That stung. And Kellen, goaded, replied just as angrily. 'Inferior by your standards, maybe! Just because they don't want to waste their lives learning to lick your boots for a taste of what you've got! I don't think so! And I don't think that the mere fact that Wild Magic isn't predictable was ever a good reason to outlaw it then, or to ban it now! This place could do with a little less predictability! Maybe it would stop being a stagnant suck-hole that chokes the life out of anything that's new and good!'
The startled and offended glares he got from every live creature in the room would have been funny if the situation hadn't been so serious. This was not what the Mages in general and his father in particular wanted to hear from him—they had expected him to be terrified and penitent.
Well, I'm not! And they can damn well deal with it! He felt energized and alive in a way he hadn't been for longer than he could remember. He felt ready to take them all on, singly or together! Stupid, hidebound old fools, it was their fault Perulan was, dead, not his, and how many other people did they kill or ruin every day, refusing to change, refusing to see what was right in front of them? A fire built in his gut, and he matched them glare for glare, prepared to say and do anything to wipe those looks of smug superiority off their faces.

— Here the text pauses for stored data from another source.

(** ** The reference automaton: one byte at a time *)
Definition serial_byte (sw : Serial * W) (b : Z) : result (Serial * W) :=
  let '(s, w) := sw in
  data ← write_block (p_data (in_packet s)) (in_len s) [b];
  let inp := set_p_data data (in_packet s) in
  let inpos := in_len s + 1 in
  if in_datalen s =? 0 then
    if inpos =? HEADER_SIZE then
      let hd := parse_header inp in Ok (mkSerial 0 hd.1 hd.2 inp, w)
    else Ok (mkSerial inpos 0 (in_channel s) inp, w)
  else
    if inpos =? in_datalen s then
      r ← packet_done inp inpos (in_channel s) w;
      Ok (mkSerial 0 0 (in_channel s) r.1, r.2)
    else Ok (mkSerial inpos (in_datalen s) (in_channel s) inp, w).

(** Between two bytes: the bytes still expected are at least one. *)
Definition serial_ok (s : Serial) : Prop :=
  0 <= in_datalen s /\ 0 <= in_len s /\
  in_len s < (if in_datalen s =? 0 then HEADER_SIZE else in_datalen s).

Definition wanted_of (s : Serial) : Z :=
  (if in_datalen s =? 0 then HEADER_SIZE else in_datalen s) - in_len s.

Lemma serial_init_ok w : serial_ok (serial_init w).1.
Proof.
  unfold serial_init, serial_ok. destruct (packet_alloc w). simpl.
  unfold HEADER_SIZE. lia.
Qed.

Lemma parse_header_nonneg inp : 0 <= (parse_header inp).1.
Proof. unfold parse_header; simpl. destruct (_ <=? 0) eqn:E; lia. Qed.

Lemma serial_ok_fresh dl ch inp : 0 <= dl -> serial_ok (mkSerial 0 dl ch inp).
Proof.
  unfold serial_ok, HEADER_SIZE; simpl. intros. destruct (dl =? 0) eqn:E; lia.
Qed.

Lemma serial_byte_ok s w b s' w' :
  serial_ok s -> serial_byte (s, w) b = Ok (s', w') -> serial_ok s'.
Proof.
  unfold serial_ok, serial_byte. intros (Hd & Hl & Hw) H.
  apply bind_ok in H as (data & _ & H).
  destruct (in_datalen s =? 0) eqn:E0.
  - destruct (in_len s + 1 =? HEADER_SIZE) eqn:E1.
    + pose proof (parse_header_nonneg (set_p_data data (in_packet s))) as Hp.
      destruct (parse_header _) as [dl ch]. injection H as <- <-.
      by apply serial_ok_fresh.
    + injection H as <- <-. simpl. apply Z.eqb_neq in E1. unfold HEADER_SIZE in *. lia.
  - destruct (in_len s + 1 =? in_datalen s) eqn:E1.
    + apply bind_ok in H as (r & _ & H). injection H as <- <-. by apply serial_ok_fresh.
    + injection H as <- <-; simpl. rewrite E0. apply Z.eqb_neq in E1. lia.
Qed.

Definition serial_advance (s : Serial) (n : Z) (d : list Z) : Serial :=
  mkSerial (in_len s + n) (in_datalen s) (in_channel s) (set_p_data d (in_packet s)).

Lemma serial_byte_partial s w b :
  1 < wanted_of s ->
  serial_byte (s, w) b =
    (d ← write_block (p_data (in_packet s)) (in_len s) [b];
     Ok (serial_advance s 1 d, w)).
Proof.
  unfold serial_byte, wanted_of, serial_advance. intros Hw.
  destruct (write_block _ _ _) as [d|]; simpl; [|done].
  destruct (in_datalen s =? 0) eqn:E0.
  - destruct (in_len s + 1 =? HEADER_SIZE) eqn:E1; [lia|].
    apply Z.eqb_eq in E0. by rewrite E0.
  - destruct (in_len s + 1 =? in_datalen s) eqn:E1; [lia|]. done.
Qed.

Lemma serial_advance_ok s n d :
  serial_ok s -> 0 <= n < wanted_of s -> serial_ok (serial_advance s n d).
Proof. unfold serial_ok, wanted_of, serial_advance; simpl. lia. Qed.
(** A new channel, or registration, of a client. *)
Lemma put_client_refines w la lc lcl c C C' a :
  Inv None w la lc lcl -> w_clients w !! c = Some C -> abstract w !! c = Some a ->
  c_fdhandler C' = c_fdhandler C ->
  abstract (put_client c C' w) = <[c := mkA (c_channel C') (c_registered C') (a_out a)]> (abstract w).
Proof.
  intros HI HC Ha Ef. destruct (abstract_live _ _ _ _ _ _ HI HC) as (f & F & Hcf & HF & _ & Ha').
  rewrite Ha in Ha'. injection Ha' as ->. cbn [a_out].
  eapply (abstract_update w); [exact HI|done|exact Hcf|exact HF|congruence|done|].
  symmetry. by apply insert_id.
Qed.

(** A service that is asked for: the client gets its channel, or is dropped
    when the name leaves no room for the request. *)
Lemma new_service_refines w la lc lcl c C p :
  Inv None w la lc lcl -> (length lcl <= 255)%nat -> w_clients w !! c = Some C -> chunk_ok p ->
  c_channel C = -1 -> c_registered C = false -> number_above w ->
  exists w' sent, client_fd_receive c p w = Ok w' /\
    client_data c p (abstract w) (abstract w') sent /\ serial_out w' = serial_out w ++ sent.
Proof.
  intros HI Hlen HC Hp Hch Hreg Habove.
  destruct (abstract_live _ _ _ _ _ _ HI HC) as (f & F & Hcf & HF & _ & Ha).
  unfold client_fd_receive, client_data. rewrite (client_live c C) by done.
  cbn [mbind result_bind]. rewrite Hreg, Hch. cbn [Z.gtb Z.compare].
  destruct (multiplexer_open_channel_ok w la lc lcl p HI Hlen)
    as (ch & w1 & -> & HI1 & Hopen & Hfits & Hpos).
  assert (Hs : exists bs, sends w bs w1) by (destruct Hopen as [[_ ?]|(_ & _ & ?)]; by eexists).
  destruct Hs as [bs0 Hs0]. pose proof (s_quiet _ _ _ Hs0) as Hq.
  pose proof (sends_abstract w la lc lcl _ w1 HI Hs0) as Hsame. clear bs0 Hs0.
  assert (HC1 : w_clients w1 !! c = Some C) by (by rewrite (q_clients _ _ Hq)).
  cbn [mbind result_bind]. rewrite (client_live c C) by done. cbn [mbind result_bind]. rewrite Hreg.
  assert (Hput : abstract (put_client c (mkClient ch false (c_fdhandler C)) w1) =
    <[c := mkA ch false (pending F)]> (abstract w)).
  { rewrite <-Hsame in Ha |- *. by apply (put_client_refines w1 la lc lcl c C (mkClient ch false _) _ HI1 HC1 Ha). }
  destruct Hopen as [[-> Hs]|(Hrange & Hfree & Hs)].
  - destruct (free_refines (put_client c (mkClient (-1) false (c_fdhandler C)) w1) la lc lcl c
      (mkClient (-1) false (c_fdhandler C)) p) as (w' & Hr & Habs & Hout); [|by apply lookup_insert_eq|done|].
    { eapply Inv_put_client; [exact HI1|done|done|simpl; lia|by left]. }
    exists w', []. split; [exact Hr|]. split; [|by rewrite Hout, <-(s_out _ _ _ Hs)].
    eexists. split; [exact Ha|]. cbn [a_registered a_channel]. rewrite Hreg, Hch. cbn [Z.gtb Z.compare].
    rewrite bool_decide_eq_false_2 by (by intros H%Hfits). by rewrite Habs, Hput, delete_insert_eq.
  - rewrite (proj2 (Z.ltb_ge ch 0)) by lia. eexists _, _. split; [done|].
    split; [|exact (s_out _ _ _ Hs)]. eexists. split; [exact Ha|].
    cbn [a_registered a_channel a_out]. rewrite Hreg, Hch. cbn [Z.gtb Z.compare].
    rewrite bool_decide_eq_true_2 by (apply Hfits; lia).
    exists ch, (connect_text p ch). split; [split; [apply Hpos; [lia|done]|lia]|].
    split; [|by split; [exact Hput|split; [apply connect_text_request|]]].
    intros c' a' Ha'. destruct (abstract_channel _ _ _ Ha') as (D & HD & <-). by apply (Hfree c').
Qed.

Lemma client_fd_receive_refines w c C p :
  alive w -> w_clients w !! c = Some C -> chunk_ok p ->
  0 < c_channel C \/ (c_channel C = -1 /\ c_registered C = false /\ number_above w) ->
  exists w' sent, client_fd_receive c p w = Ok w' /\
    client_data c p (abstract w) (abstract w') sent /\ serial_out w' = serial_out w ++ sent.
Proof.
  intros (la & lc & lcl & HI & Hlen) HC Hp [Hpos|(Hch & Hreg & Habove)];
    [|by eapply new_service_refines].
  destruct (abstract_live _ _ _ _ _ _ HI HC) as (f & F & Hcf & HF & HFu & Ha).
  unfold client_fd_receive, client_data. rewrite (client_live c C) by done.
  cbn [mbind result_bind]. destruct (c_registered C) eqn:Hreg.
  - destruct (serial_send_ok None w la lc lcl (set_p_channel (c_channel C) p) HI Hp)
      as (w' & Hr & HI' & Hs).
    exists w', (frame (c_channel C, payload p)). split; [exact Hr|]. split.
    + eexists. split; [exact Ha|]. simpl. split; [by eapply sends_abstract|done].
    + apply (s_out _ _ _ Hs).
  - rewrite (proj2 (Z.gtb_gt (c_channel C) 0)) by lia.
    destruct (free_refines w la lc lcl c C p HI HC Hp) as (w' & Hr & Habs & Hout).
    exists w', []. split; [exact Hr|]. split; [|by rewrite app_nil_r].
    eexists. split; [exact Ha|]. cbn [a_registered a_channel].
    by rewrite (proj2 (Z.gtb_gt (c_channel C) 0)) by lia.
Qed.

'Maybe I haven't done much of any kind of magick,' he snarled, 'but I've read all three Wild Magic Books from cover to cover. Have any of you? Do you really know what it is that you've outlawed, or are you just flapping and squawking like a lot of mocker-birds, repeating the decisions of a bunch of people afraid of their own shadows, people dead so long that you don't even remember their names?' He snorted derisively. 'Mocker-birds! You aren't even that! You're a bunch of old hens, cackling and shrieking about nothing because every other old hen is cackling 'Danger! Danger!' at the top of her lungs!'
Mage Isas was sitting there with such a stunned look on his face that Kellen wondered if he was about to fall out of his chair. Harith worked his mouth, but no sound came out.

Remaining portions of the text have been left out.